Он старался не слишком напиваться и никого к себе не подпускать. Еще ничего неизвестно — это может оказаться коварством та-кеметцев, они могут дожидаться нужного часа, а потом шатер рухнет, отовсюду полетят стрелы, одалиски выхватят отравленные ножи… хотя их уже неоткуда выхватывать.
— Воевать?.. — переспросил отец-император, раскинувшись на подушках. — Что?.. воевать?.. а, да… брат, мы так и не решили, где воевать…
— Рука моя лежит в руке твоей, по телу разливается блаженство, — произнес фараон Мена нараспев. — Ликует сердце, мы идем бок о бок… Мне голос твой — что сладкое вино…
— Я им жива, — подхватила царица Меритсегер. — Еды с питьем нужнее мне твой взгляд.
Их пальцы переплелись, головы склонились друг к другу. А Креол мысленно взмолился Мардуку, чтобы сражение все-таки состоялось, и он не зря протопал весь этот путь.
Молитва не была услышана. Охваченные любовным пылом, фараон и его жена тоже размякли, и гордый, высокомерный Мена согласился отдать дочь за шумерского царевича.
— Что, правда?.. — опешил Лугальбанда. — То есть… почему сейчас?
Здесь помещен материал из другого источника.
(** C5, as the code has it. A cage-capable target at index [i] on a mesh
    object, with no blocker before it and a later modifier that has
    show_viewport, show_in_editmode and show_on_cage all on:
    [show_on_cage_button] returns True and the row of the target ends with
    the show_on_cage toggle, drawn inactive: greyed out through its row
    in the detail panel, with the inactive icons in the list. *)
Theorem show_on_cage_button_owned_later
    (c : context) (i : nat) (m : modifier) (use_in_list : bool) :
  let ob := get_ml_active_object c in
  let row_of_m :=
    modifier_visibility_buttons DONT_SUPPORT_SHOW_IN_EDITMODE
      SUPPORT_USE_APPLY_ON_SPLINE SUPPORT_SHOW_ON_CAGE pcoll c m use_in_list in
  let key :=
    if use_in_list
    then (if show_on_cage m then "SHOW_ON_CAGE_ON_INACTIVE"
          else "SHOW_ON_CAGE_OFF_INACTIVE")
    else (if show_on_cage m then "SHOW_ON_CAGE_ON" else "SHOW_ON_CAGE_OFF") in
  let button :=
    container Row
      (if use_in_list then fresh true else set_active false (fresh true))
      [prop (name m) "show_on_cage" "" (Some (pcoll key)) (negb use_in_list)] in
  ob_type ob = "MESH" ->
  NoDup (name <$> modifiers ob) ->
  modifiers ob !! i = Some m ->
  type m ∈ SUPPORT_SHOW_ON_CAGE ->
  (forall (j : nat) m', (j < i)%nat -> modifiers ob !! j = Some m' ->
                        ~ (show_in_editmode m' = true /\ type m' ∉ SUPPORT_SHOW_ON_CAGE)) ->
  (exists (j : nat) m', (i < j)%nat /\ modifiers ob !! j = Some m' /\
                        show_viewport m' = true /\ show_in_editmode m' = true /\
                        show_on_cage m' = true) ->
  show_on_cage_button SUPPORT_SHOW_ON_CAGE pcoll ob m use_in_list = (true, [button]) /\
  existsb (shows (name m) "show_on_cage") row_of_m = true /\
  exists a toggles, row_of_m = [container Row a (toggles ++ [button])].
Proof.
  intros ob row_of_m key button Hmesh Hnd Hi Hcap Hclear Hlater.
  pose proof (show_on_cage_button_later_owner ob i m use_in_list
                Hnd Hi Hcap Hclear Hlater) as Hbutton.
  cbv zeta in Hbutton. fold key in Hbutton. fold button in Hbutton.
  split; [done|].
  subst row_of_m. unfold modifier_visibility_buttons. fold ob.
  rewrite Hmesh, Hbutton. simpl. split.
  - rewrite existsb_app. simpl.
    rewrite (bool_decide_eq_true_2 (name m = name m)) by done. simpl.
    by rewrite !orb_true_r.
  - eexists _, _. rewrite app_comm_cons. reflexivity.
Qed.

(** C10. For a cage-capable target at index [i], the first loop of
    [show_on_cage_button] runs over positions 0 to
    [min (max i 1) 99 - 1] of the sequence and no others: its flag is set
    iff a blocker sits at one of them; for [i = 0] it runs over the
    target itself; and the entries at positions [min (max i 1) 99] to
    [i - 1] (there are some only when [i > 99]) never reach the result.
    What the resolver returns follows the scan: it withholds the button
    iff a blocker sits at one of the scanned positions. *)
Theorem scanned_before_positions
    (ob : object) (i : nat) (m : modifier) (use_in_list : bool) :
  let mods := modifiers ob in
  let stop := Z.to_nat (Z.min (Z.max (Z.of_nat i) 1) 99) in
  let scanned := scanned_before mods (find (name m) mods) in
  NoDup (name <$> mods) ->
  mods !! i = Some m ->
  type m ∈ SUPPORT_SHOW_ON_CAGE ->
  (scanned = take stop mods /\ length scanned = stop) /\
  (Py.for_break (blocks_cage SUPPORT_SHOW_ON_CAGE) scanned = true <->
   exists (j : nat) m', (j < stop)%nat /\ mods !! j = Some m' /\
                        show_in_editmode m' = true /\ type m' ∉ SUPPORT_SHOW_ON_CAGE) /\
  (i = 0%nat -> scanned = [m]) /\
  (forall j : nat, (99 <= j < i)%nat -> scanned !! j = None) /\
  (forall mods' : list modifier,
      NoDup (name <$> mods') ->
      length mods' = length mods ->
      (forall j : nat, (j < stop)%nat \/ (i <= j)%nat -> mods' !! j = mods !! j) ->
      show_on_cage_button SUPPORT_SHOW_ON_CAGE pcoll (set_modifiers mods' ob) m use_in_list
      = show_on_cage_button SUPPORT_SHOW_ON_CAGE pcoll ob m use_in_list) /\
  (show_on_cage_button SUPPORT_SHOW_ON_CAGE pcoll ob m use_in_list = (false, []) <->
   exists (j : nat) m', (j < stop)%nat /\ mods !! j = Some m' /\
                        show_in_editmode m' = true /\ type m' ∉ SUPPORT_SHOW_ON_CAGE) /\
  (fst (show_on_cage_button SUPPORT_SHOW_ON_CAGE pcoll ob m use_in_list) = true <->
   forall (j : nat) m', (j < stop)%nat -> mods !! j = Some m' ->
                        ~ (show_in_editmode m' = true /\ type m' ∉ SUPPORT_SHOW_ON_CAGE)).
Proof.
  intros mods stop scanned Hnd Hi Hcap.
  pose proof (lookup_lt_Some _ _ _ Hi) as Hlen.
  assert (scanned = take stop mods) as Hscanned.
  { subst scanned stop. by rewrite (find_lookup _ _ _ Hnd Hi), scanned_before_take. }
  assert (Py.for_break (blocks_cage SUPPORT_SHOW_ON_CAGE) scanned = true <->
          exists (j : nat) m', (j < stop)%nat /\ mods !! j = Some m' /\
                               show_in_editmode m' = true /\
                               type m' ∉ SUPPORT_SHOW_ON_CAGE) as Hscan.
  { subst scanned. rewrite (find_lookup _ _ _ Hnd Hi), before_scan_true.
    split; intros (j & x & Hlt & H); exists j, x; (split; [lia | done]). }
  assert (show_on_cage_button SUPPORT_SHOW_ON_CAGE pcoll ob m use_in_list
          = (false, []) /\
          Py.for_break (blocks_cage SUPPORT_SHOW_ON_CAGE) scanned = true
          \/ fst (show_on_cage_button SUPPORT_SHOW_ON_CAGE pcoll ob m use_in_list)
             = true /\
             Py.for_break (blocks_cage SUPPORT_SHOW_ON_CAGE) scanned = false)
    as Hresult.
  { unfold show_on_cage_button. rewrite bool_decide_eq_true_2 by done.
    simpl. fold mods. fold scanned.
    destruct (Py.for_break _ scanned); [by left | right].
    split; [|done]. by destruct (_ || _), use_in_list. }
  split; [|split; [|split; [|split; [|split; [|split]]]]].
  6:{ rewrite <- Hscan.
      destruct Hresult as [[Hr Hb] | [Hr Hb]]; [done|].
      split; [|congruence]. intros Heq. rewrite Heq in Hr. done. }
  6:{ destruct Hresult as [[Hr Hb] | [Hr Hb]].
      - split; [by rewrite Hr|]. intros Hclear.
        apply Hscan in Hb as (j & x & Hlt & Hj & Hx). by destruct (Hclear j x).
      - split; [|done]. intros _ j x Hlt Hj Hx.
        assert (Py.for_break (blocks_cage SUPPORT_SHOW_ON_CAGE) scanned = true)
          as Hb' by (apply Hscan; eauto).
        congruence. }
  - split; [done|]. rewrite Hscanned, length_take. lia.
  - exact Hscan.
  - intros ->. rewrite Hscanned. subst stop. simpl.
    destruct mods as [|a mods0]; [done|]. simpl in Hi. injection Hi as ->.
    change (Z.to_nat (Z.min (Z.max (Z.of_nat 0) 1) 99)) with 1%nat.
    simpl. by rewrite take_0.
  - intros j Hj. rewrite Hscanned. apply lookup_take_ge. lia.
  - intros mods' Hnd' Hlen' Hsame.
    assert (mods' !! i = Some m) as Hi' by (rewrite Hsame; [done | lia]).
    unfold show_on_cage_button. simpl. fold mods.
    rewrite (find_lookup _ _ _ Hnd Hi), (find_lookup _ _ _ Hnd' Hi').
    rewrite !scanned_before_take, !scanned_after_drop by lia.
    fold stop.
    assert (take stop mods' = take stop mods) as ->.
    { apply list_eq. intros k. destruct (decide (k < stop)%nat).
      - rewrite !lookup_take_lt by done. apply Hsame. by left.
      - rewrite !lookup_take_ge by lia. done. }
    assert (drop (Z.to_nat (Z.of_nat i + 1)) mods'
            = drop (Z.to_nat (Z.of_nat i + 1)) mods) as ->; [|done].
    apply list_eq. intros k. rewrite !lookup_drop. apply Hsame. lia.
Qed.

(** C9, as the code has it. Two redraws that agree on the modifier
    sequence and the type of the add-on's object, on the target modifier
    and the display mode, and also on the type of the UI area being drawn
    and on the host version, fill the row alike; nothing else of the
    context is read. *)
Theorem modifier_visibility_buttons_inputs
    (c1 c2 : context) (m : modifier) (use_in_list : bool) :
  modifiers (get_ml_active_object c1) = modifiers (get_ml_active_object c2) ->
  ob_type (get_ml_active_object c1) = ob_type (get_ml_active_object c2) ->
  area_type c1 = area_type c2 ->
  app_version c1 = app_version c2 ->
  modifier_visibility_buttons DONT_SUPPORT_SHOW_IN_EDITMODE
    SUPPORT_USE_APPLY_ON_SPLINE SUPPORT_SHOW_ON_CAGE pcoll c1 m use_in_list
  = modifier_visibility_buttons DONT_SUPPORT_SHOW_IN_EDITMODE
      SUPPORT_USE_APPLY_ON_SPLINE SUPPORT_SHOW_ON_CAGE pcoll c2 m use_in_list.
Proof.
  intros Hmods Htype Harea Hversion.
  unfold modifier_visibility_buttons, show_on_cage_button,
    mesh_properties_context_change_button.
  by rewrite Hmods, Htype, Harea, Hversion.
Qed.

End ResolverFacts.

(** ** The host primitives *)

Section HostFacts.

Variable refuses : modifier -> modifier -> bool.

Implicit Types (m p : modifier) (mods pre post : list modifier).

Lemma find_app_notin (n : string) pre mods :
  n ∉ name <$> pre ->
  find n (pre ++ mods) =
    if find n mods <? 0 then -1 else Z.of_nat (length pre) + find n mods.
Proof.
  induction pre as [|a pre IH]; intros Hnotin; simpl.
  - destruct (find n mods <? 0) eqn:E; [|lia].
    apply Z.ltb_lt in E. pose proof (find_range n mods). lia.
  - rewrite fmap_cons, not_elem_of_cons in Hnotin. destruct Hnotin as [Hne Hnotin].
    rewrite decide_False by done. rewrite (IH Hnotin).
    destruct (find n mods <? 0) eqn:E; [done|].
    apply Z.ltb_ge in E.
    destruct (_ <? 0) eqn:E'; [apply Z.ltb_lt in E'|]; lia.
Qed.

Lemma find_middle m pre post :
  name m ∉ name <$> pre ->
  find (name m) (pre ++ m :: post) = Z.of_nat (length pre).
Proof.
  intros Hnotin. rewrite (find_app_notin _ _ _ Hnotin). simpl.
  rewrite decide_True by done. simpl. lia.
Qed.

(** One swap up, seen on the split sequence. *)
Lemma try_move_up_middle m p pre post :
  name m ∉ name <$> pre -> name p <> name m ->
  Host.try_move_up refuses (name m) (pre ++ p :: m :: post)
  = if refuses p m then None else Some (pre ++ m :: p :: post).
Proof.
  intros Hpre Hp. unfold Host.try_move_up.
  assert (find (name m) (pre ++ p :: m :: post) = Z.of_nat (S (length pre))) as ->.
  { rewrite (find_app_notin _ _ _ Hpre). simpl.
    rewrite decide_False, decide_True by done. simpl. lia. }
  replace (0 <? Z.of_nat (S (length pre))) with true by (symmetry; apply Z.ltb_lt; lia).
  replace (Z.to_nat (Z.of_nat (S (length pre)) - 1)) with (length pre + 0)%nat by lia.
  replace (Z.to_nat (Z.of_nat (S (length pre)))) with (length pre + 1)%nat by lia.
  rewrite !lookup_app_r by lia.
  replace (length pre + 0 - length pre)%nat with 0%nat by lia.
  replace (length pre + 1 - length pre)%nat with 1%nat by lia.
  cbn [lookup list_lookup]. destruct (refuses p m); [done|].
  by rewrite !insert_app_r.
Qed.

Lemma modifier_move_up_middle m p pre post :
  name m ∉ name <$> pre -> name p <> name m -> refuses p m = false ->
  Host.modifier_move_up refuses (name m) (pre ++ p :: m :: post)
  = pre ++ m :: p :: post.
Proof.
  intros Hpre Hp Hswap. unfold Host.modifier_move_up.
  by rewrite try_move_up_middle, Hswap.
Qed.

Lemma modifier_move_up_refused m p pre post :
  name m ∉ name <$> pre -> name p <> name m -> refuses p m = true ->
  Host.modifier_move_up refuses (name m) (pre ++ p :: m :: post)
  = pre ++ p :: m :: post.
Proof.
  intros Hpre Hp Hrefused. unfold Host.modifier_move_up.
  by rewrite try_move_up_middle, Hrefused.
Qed.

Lemma iter_fixed {A} (f : A -> A) (x : A) (k : nat) :
  f x = x -> Nat.iter k f x = x.
Proof. intros Hx. induction k as [|k IH]; simpl; [done|]. by rewrite IH. Qed.

(** Stopping at the first swap that moves nothing, or asking again and
    again, comes to the same. *)
Lemma move_while_iter (n : string) (k : nat) mods :
  Host.move_while (Host.try_move_up refuses n) k mods
  = Nat.iter k (Host.modifier_move_up refuses n) mods.
Proof.
  revert mods. induction k as [|k IH]; intros mods; [done|].
  rewrite Nat.iter_succ_r. cbn [Host.move_while].
  unfold Host.modifier_move_up at 2.
  destruct (Host.try_move_up refuses n mods) as [mods'|] eqn:Hstep; simpl.
  - apply IH.
  - symmetry. apply iter_fixed. unfold Host.modifier_move_up. by rewrite Hstep.
Qed.

(** As many swaps as there are entries in front: the entry moves up to
    the head, or to just below the first entry the host does not let it
    pass; the others keep their order. *)
Lemma modifier_move_up_iter_split m pre post :
  name m ∉ name <$> pre ->
  exists above below,
    pre = above ++ below /\
    Nat.iter (length pre) (Host.modifier_move_up refuses (name m)) (pre ++ m :: post)
    = above ++ m :: below ++ post /\
    Forall (fun p => refuses p m = false) below /\
    (above = [] \/ exists p, last above = Some p /\ refuses p m = true).
Proof.
  revert post. induction pre as [|p pre IH] using rev_ind; intros post Hnotin.
  { exists [], []. repeat split; [constructor | by left]. }
  rewrite fmap_app, not_elem_of_app in Hnotin. destruct Hnotin as [Hpre Hp].
  simpl in Hp. rewrite not_elem_of_cons in Hp. destruct Hp as [Hp _].
  rewrite length_app. simpl. rewrite Nat.add_1_r, Nat.iter_succ_r.
  rewrite <- (assoc_L (++)). simpl.
  destruct (refuses p m) eqn:Hswap.
  - rewrite modifier_move_up_refused by done.
    exists (pre ++ [p]), []. split; [by rewrite app_nil_r|]. split.
    + rewrite iter_fixed; [by rewrite <- (assoc_L (++))|].
      by apply modifier_move_up_refused.
    + split; [constructor|]. right. exists p. by rewrite last_snoc.
  - rewrite modifier_move_up_middle by done.
    destruct (IH (p :: post) Hpre) as (above & below & -> & Hiter & Hbelow & Habove).
    exists above, (below ++ [p]). split; [by rewrite (assoc_L (++))|]. split.
    + rewrite Hiter. by rewrite <- (assoc_L (++)).
    + split; [|done]. apply Forall_app. split; [done|]. by repeat constructor.
Qed.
— Я увидел, что сражение с тобой не принесет пользы ни одной из наших великих держав, — сказал фараон Энмеркару. — Всегда было так, что Бык дружил с Тростником и Пчелой, и если кто чего у другого просил, то сразу и получал. Мы оба осквернили наши ба, ненароком начав ненужную войну. Пусть лучше наши дети породнятся, а сила наша умножится.
Креол хмыкнул. Все ясно. Мена был слишком хорошего мнения о своих силах, и слишком плохого — о шумерских. Думал, что свалит Энмеркара одним пинком и получит все возможные пользы.
Но увидев воочию битву архимагов и поняв, что его Тхомертху ничем не превосходит шумерского Креола, Мена покочевряжился для приличия и пошел на попятную. Смекнул, что в случае битвы может и не победить, а победит — так останется без войска. Оно ему надо?
Так и закончилась эта скоротечная война, в которой по-настоящему сразились всего два человека, хотя уж эти двое развернулись во всю ширь. Конечно, войско императора не повернуло сразу же назад — соединившись с та-кеметским, оно проследовало в Ме-им-пи, где прогостило целый месяц. Лугальбанда женился на красавице Нисун, которая и впрямь оказалась красавицей, да к тому же светловолосой, что в земле Та-Кемет встречается очень редко.